Я не могу пообещать Сорену, что все будет хорошо, но я буду сражаться за то, чтобы с этим ребенком больше ничего не случилось. Это обещание я могу дать себе.

Прижав Сорена к груди, я отворачиваюсь от Тирнана, который все еще стоит возле медленно умирающего русского, и начинаю спускаться по трем простым деревянным ступенькам крыльца. Носок моего правого сапога едва касается досок последней ступеньки, когда что-то твердое ударяется о мой череп.

Удар мгновенно лишает меня равновесия, и я падаю вперед, еще не успев осознать, что только что произошло.

Я изо всех сил стараюсь наклониться, чтобы не приземлиться прямо на плачущего мальчика в моих руках.

К боли, отдающейся в затылке, добавляется удар неумолимой твердой земли о мое левое плечо и бок. Зрение то пропадает, то расфокусируется, пока я пытаюсь сориентироваться в окружающей обстановке и текущем положении.
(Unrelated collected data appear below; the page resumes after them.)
(** * gocode-router: translation and dispatch pipeline

    A shallow embedding of the registry, the dispatcher, the Claude adapter,
    the ingress/egress translators and the HTTP surface of gocode-router,
    with the properties of its specification stated and settled against it.

    Go values are embedded as follows.
    - [string] is a Go string, read as its sequence of bytes.
    - [int] is a 64-bit two's-complement integer, carried as a [Z] with the
      wrap-around written out ([wrap_int]).
    - [map[string]T] held by value inside one owner (the registry) is a
      [gmap string T]; a [map[string]any] that travels inside a request is a
      reference into a store of maps ([heap]), because the dispatcher's
      clone is only observable through aliasing.
    - [error] is the inductive [error]: a message, an optional wrapped cause
      (the [%w] verb), and the [requestError] struct of the server package.
    - functions that allocate maps or talk to the upstream thread a
      [Backend], handlers thread a [World] (the same and the response being
      written), both through a small state monad. *)

From Stdlib Require Import ZArith NArith Ascii String List Bool Lia.
From stdpp Require Import base option gmap strings list fin_maps pretty.

Set Default Proof Using "Type".
#[local] Set Warnings "-register-all".
Local Open Scope string_scope.
Local Open Scope Z_scope.

(** ** The Go standard library, as far as the router uses it *)

Module strings.

Definition bytes (s : string) : list N :=
  List.map N_of_ascii (list_ascii_of_string s).

Definition of_bytes (l : list N) : string :=
  string_of_list_ascii (List.map ascii_of_N l).

(** [asciiSpace]: the one-byte white space of [unicode.IsSpace]. *)
Definition asciiSpace (c : N) : bool :=
  match c with
  | 9 | 10 | 11 | 12 | 13 | 32 => true
  | _ => false
  end%N.

(** Last byte of the three-byte white-space runes U+2000..U+200A, U+2028,
    U+2029 and U+202F, all of which start with E2 80. *)
Definition generalPunctuationSpace (d : N) : bool :=
  ((128 <=? d) && (d <=? 138) || (d =? 168) || (d =? 169) || (d =? 175))%N.

(** Strips every leading white-space rune: the ASCII ones, U+0085 and
    U+00A0 (C2 85, C2 A0), U+1680 (E1 9A 80), the E2 80 block above,
    U+205F (E2 81 9F) and U+3000 (E3 80 80). *)
Fixpoint trimLeft (l : list N) : list N :=
  match l with
  | [] => []
  | c :: r =>
      if asciiSpace c then trimLeft r
      else
        match c, r with
        | 194%N, d :: r2 =>
            if ((d =? 133) || (d =? 160))%N then trimLeft r2 else l
        | 225%N, 154%N :: 128%N :: r3 => trimLeft r3
        | 226%N, 128%N :: d :: r3 =>
            if generalPunctuationSpace d then trimLeft r3 else l
        | 226%N, 129%N :: 159%N :: r3 => trimLeft r3
        | 227%N, 128%N :: 128%N :: r3 => trimLeft r3
        | _, _ => l
        end
  end.

(** The same on the reversed byte sequence, for the trailing runes. *)
Fixpoint trimLeftRev (l : list N) : list N :=
  match l with
  | [] => []
  | c :: r =>
      if asciiSpace c then trimLeftRev r
      else
        match c, r with
        | 133%N, 194%N :: r2 => trimLeftRev r2
        | 160%N, 194%N :: r2 => trimLeftRev r2
        | 128%N, 154%N :: 225%N :: r3 => trimLeftRev r3
        | 128%N, 128%N :: 227%N :: r3 => trimLeftRev r3
        | 159%N, 129%N :: 226%N :: r3 => trimLeftRev r3
        | d, 128%N :: 226%N :: r3 =>
            if generalPunctuationSpace d then trimLeftRev r3 else l
        | _, _ => l
        end
  end.

(** [strings.TrimSpace]. *)
Definition TrimSpace (s : string) : string :=
  of_bytes (rev (trimLeftRev (rev (trimLeft (bytes s))))).

(** [strings.ToLower], exact on every string whose lower-cased form is
    ASCII: besides A..Z only U+0130 (C4 B0) and U+212A (E2 84 AA) have an
    ASCII lower case.  Other non-ASCII bytes are kept as they are (Go maps
    them to non-ASCII runes as well), so comparing the result with an
    ASCII constant, which is all the router does with it, is exact. *)
Fixpoint lower (l : list N) : list N :=
  match l with
  | [] => []
  | c :: r =>
      if ((65 <=? c) && (c <=? 90))%N then (c + 32)%N :: lower r
      else
        match c, r with
        | 196%N, 176%N :: r2 => 105%N :: lower r2
        | 226%N, 132%N :: 170%N :: r3 => 107%N :: lower r3
        | _, _ => c :: lower r
        end
  end.

Definition ToLower (s : string) : string := of_bytes (lower (bytes s)).

(** [strings.Join]. *)
Fixpoint Join (elems : list string) (sep : string) : string :=
  match elems with
  | [] => ""
  | [e] => e
  | e :: rest => e ++ sep ++ Join rest sep
  end.

(** [strings.HasPrefix] and [strings.Contains]. *)
Fixpoint HasPrefix (s prefix : string) : bool :=
  match prefix, s with
  | EmptyString, _ => true
  | String p prefix', String c s' =>
      if Ascii.eqb p c then HasPrefix s' prefix' else false
  | String _ _, EmptyString => false
  end.

Fixpoint Contains (s substr : string) : bool :=
  HasPrefix s substr ||
  match s with
  | EmptyString => false
  | String _ s' => Contains s' substr
  end.

End strings.

(** Go's [int] on the 64-bit targets the router is built for. *)
Definition min_int : Z := - 2 ^ 63.
Definition max_int : Z := 2 ^ 63 - 1.

Definition wrap_int (z : Z) : Z := (z + 2 ^ 63) mod 2 ^ 64 - 2 ^ 63.

Definition int_add (a b : Z) : Z := wrap_int (a + b).

(** IEEE-754 binary64, by its bit pattern. *)
Abbreviation float64 := Z.

Module strconv.

Definition quoteChar : ascii := ascii_of_N 34.
Definition backslash : ascii := ascii_of_N 92.

Fixpoint escape (s : string) : string :=
  match s with
  | EmptyString => EmptyString
  | String c s' =>
      if Ascii.eqb c quoteChar || Ascii.eqb c backslash
      then String backslash (String c (escape s'))
      else String c (escape s')
  end.

(** [strconv.Quote], which the [%q] verb applies to a string.  Exact on
    printable ASCII; control and non-ASCII bytes, which Go writes as
    escapes, are kept as they are. *)
Definition Quote (s : string) : string :=
  String quoteChar (escape s ++ String quoteChar EmptyString).

End strconv.

(** ** Errors *)

Module errors.

(** The package-level error variables.  Go compares them by identity, so
    each is a constructor of its own and not the text it carries. *)
Inductive sentinel :=
| ErrUnknownModel
| ErrDuplicateModel
| ErrUnsupportedOperation
| io_EOF
| errEmptyModel
| errEmptyMessages
| errUnsupportedStop
| errInvalidRole
| errInvalidContent
| errClaudeEmptyModel
| errClaudeEmptyMessages
| errClaudeInvalidRole
| errClaudeInvalidContent
| errClaudeInvalidSystem
| errClaudeUnsupportedStop.

#[global] Instance sentinel_eq_dec : EqDecision sentinel.
Proof. solve_decision. Defined.

Definition sentinelText (s : sentinel) : string :=
  match s with
  | ErrUnknownModel => "unknown model"
  | ErrDuplicateModel => "model already registered"
  | ErrUnsupportedOperation => "unsupported provider operation"
  | io_EOF => "EOF"
  | errEmptyModel => "model must be provided"
  | errEmptyMessages => "at least one message is required"
  | errUnsupportedStop => "unsupported stop value"
  | errInvalidRole => "invalid role"
  | errInvalidContent => "invalid message content"
  | errClaudeEmptyModel => "model must be provided"
  | errClaudeEmptyMessages => "at least one message is required"
  | errClaudeInvalidRole => "invalid role"
  | errClaudeInvalidContent => "invalid message content"
  | errClaudeInvalidSystem => "invalid system prompt"
  | errClaudeUnsupportedStop => "unsupported stop sequences"
  end.

(** [server.requestError]. *)
Record requestError := {
  Status : Z;
  Message : string;
  Type_ : string;
  Code : string
}.

Inductive error :=
| Sentinel (s : sentinel)
| New (msg : string)                  (* errors.New, fmt.Errorf without %w *)
| Wrap (msg : string) (cause : error) (* fmt.Errorf with %w; msg is the whole text *)
| Request (e : requestError)
| External (msg : string).            (* an error value made outside the repository *)

(** The [Error()] method. *)
Definition Error (e : error) : string :=
  match e with
  | Sentinel s => sentinelText s
  | New msg => msg
  | Wrap msg _ => msg
  | Request e => Message e
  | External msg => msg
  end.

(** [errors.Is] against a package-level variable. *)
Fixpoint Is (e : error) (target : sentinel) : bool :=
  match e with
  | Sentinel s => bool_decide (s = target)
  | Wrap _ cause => Is cause target
  | _ => false
  end.

(** [errors.As] with a [requestError] target. *)
Fixpoint As (e : error) : option requestError :=
  match e with
  | Request r => Some r
  | Wrap _ cause => As cause
  | _ => None
  end.

End errors.
Export errors.

(** A Go result pair [(T, error)]. *)
Abbreviation result A := (error + A)%type.
Abbreviation Err e := (inl e) (only parsing).
Abbreviation Ok a := (inr a) (only parsing).

(** ** JSON documents *)

Module json.

(** A JSON document as a tree.  Object members are kept in the order they
    are written; a number is an [int] or a [float64]. *)
Inductive JSON :=
| JNull
| JBool (b : bool)
| JInt (n : Z)
| JFloat (f : float64)
| JString (s : string)
| JArray (items : list JSON)
| JObject (members : list (string * JSON)).

(** A [json.RawMessage] field after the enclosing document was decoded:
    empty when the member is absent, else the member's document (the text
    [null] included). *)
Abbreviation RawMessage := (option JSON).

(** [json.Unmarshal(raw, &s)] with [s] a [string]: a JSON string is stored,
    [null] leaves the zero value, anything else is a type error. *)
Definition UnmarshalString (v : JSON) : option string :=
  match v with
  | JString s => Some s
  | JNull => Some ""
  | _ => None
  end.

(** [json.Unmarshal(raw, &l)] with [l] a [[]string]. *)
Definition UnmarshalStrings (v : JSON) : option (list string) :=
  match v with
  | JArray items => mapM UnmarshalString items
  | JNull => Some []
  | _ => None
  end.

(** A struct field takes the member whose key is its name, exactly or
    without regard to case.  For the names [type] and [text], which have no
    letter with a non-ASCII case variant, that is equality after
    lower-casing the key. *)
Definition keyMatches (field key : string) : bool :=
  String.eqb (strings.ToLower key) field.

(** Decoding the members of an object into a struct of two string fields
    [type] and [text]: each matching member overwrites the field, in order;
    other members are skipped. *)
Fixpoint unmarshalBlockMembers (members : list (string * JSON))
    (acc : string * string) : option (string * string) :=
  match members with
  | [] => Some acc
  | (k, v) :: rest =>
      if keyMatches "type" k then
        match v with
        | JString s => unmarshalBlockMembers rest (s, acc.2)
        | JNull => unmarshalBlockMembers rest acc
        | _ => None
        end
      else if keyMatches "text" k then
        match v with
        | JString s => unmarshalBlockMembers rest (acc.1, s)
        | JNull => unmarshalBlockMembers rest acc
        | _ => None
        end
      else unmarshalBlockMembers rest acc
  end.

(** [json.Unmarshal(raw, &b)] with [b] a struct
    [{Type string `json:"type"`; Text string `json:"text"`}]. *)
Definition UnmarshalBlock (v : JSON) : option (string * string) :=
  match v with
  | JObject members => unmarshalBlockMembers members ("", "")
  | JNull => Some ("", "")
  | _ => None
  end.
Краем глаза я вижу, как Тирнан спускается по ступенькам. Его рот снова двигается, как будто он ведет полноценный разговор, но он по-прежнему не издает ни звука.

— Сорен, — задыхаюсь я, голова все еще кружится, а в животе подкатывает тошнота. Учитывая, как сильно Тирнан меня ударил, я не удивлюсь, если, потянувшись назад, обнаружу, что мой скальп кровоточит. С болезненным стоном я переворачиваюсь на живот, чтобы видеть, как парень уползает на руках и коленях. Большие, наполненные слезами карие глаза смотрят на меня через плечо, а нижняя губа дрожит от истерических рыданий. — Беги. Ты должен убежать и спрятаться, хорошо? — он не дает мне понять, что понимает мои слова. — Сорен, беги! Прямо сейчас! — мой повышенный и немного панический голос наконец-то заставляет его споткнуться и встать на ноги.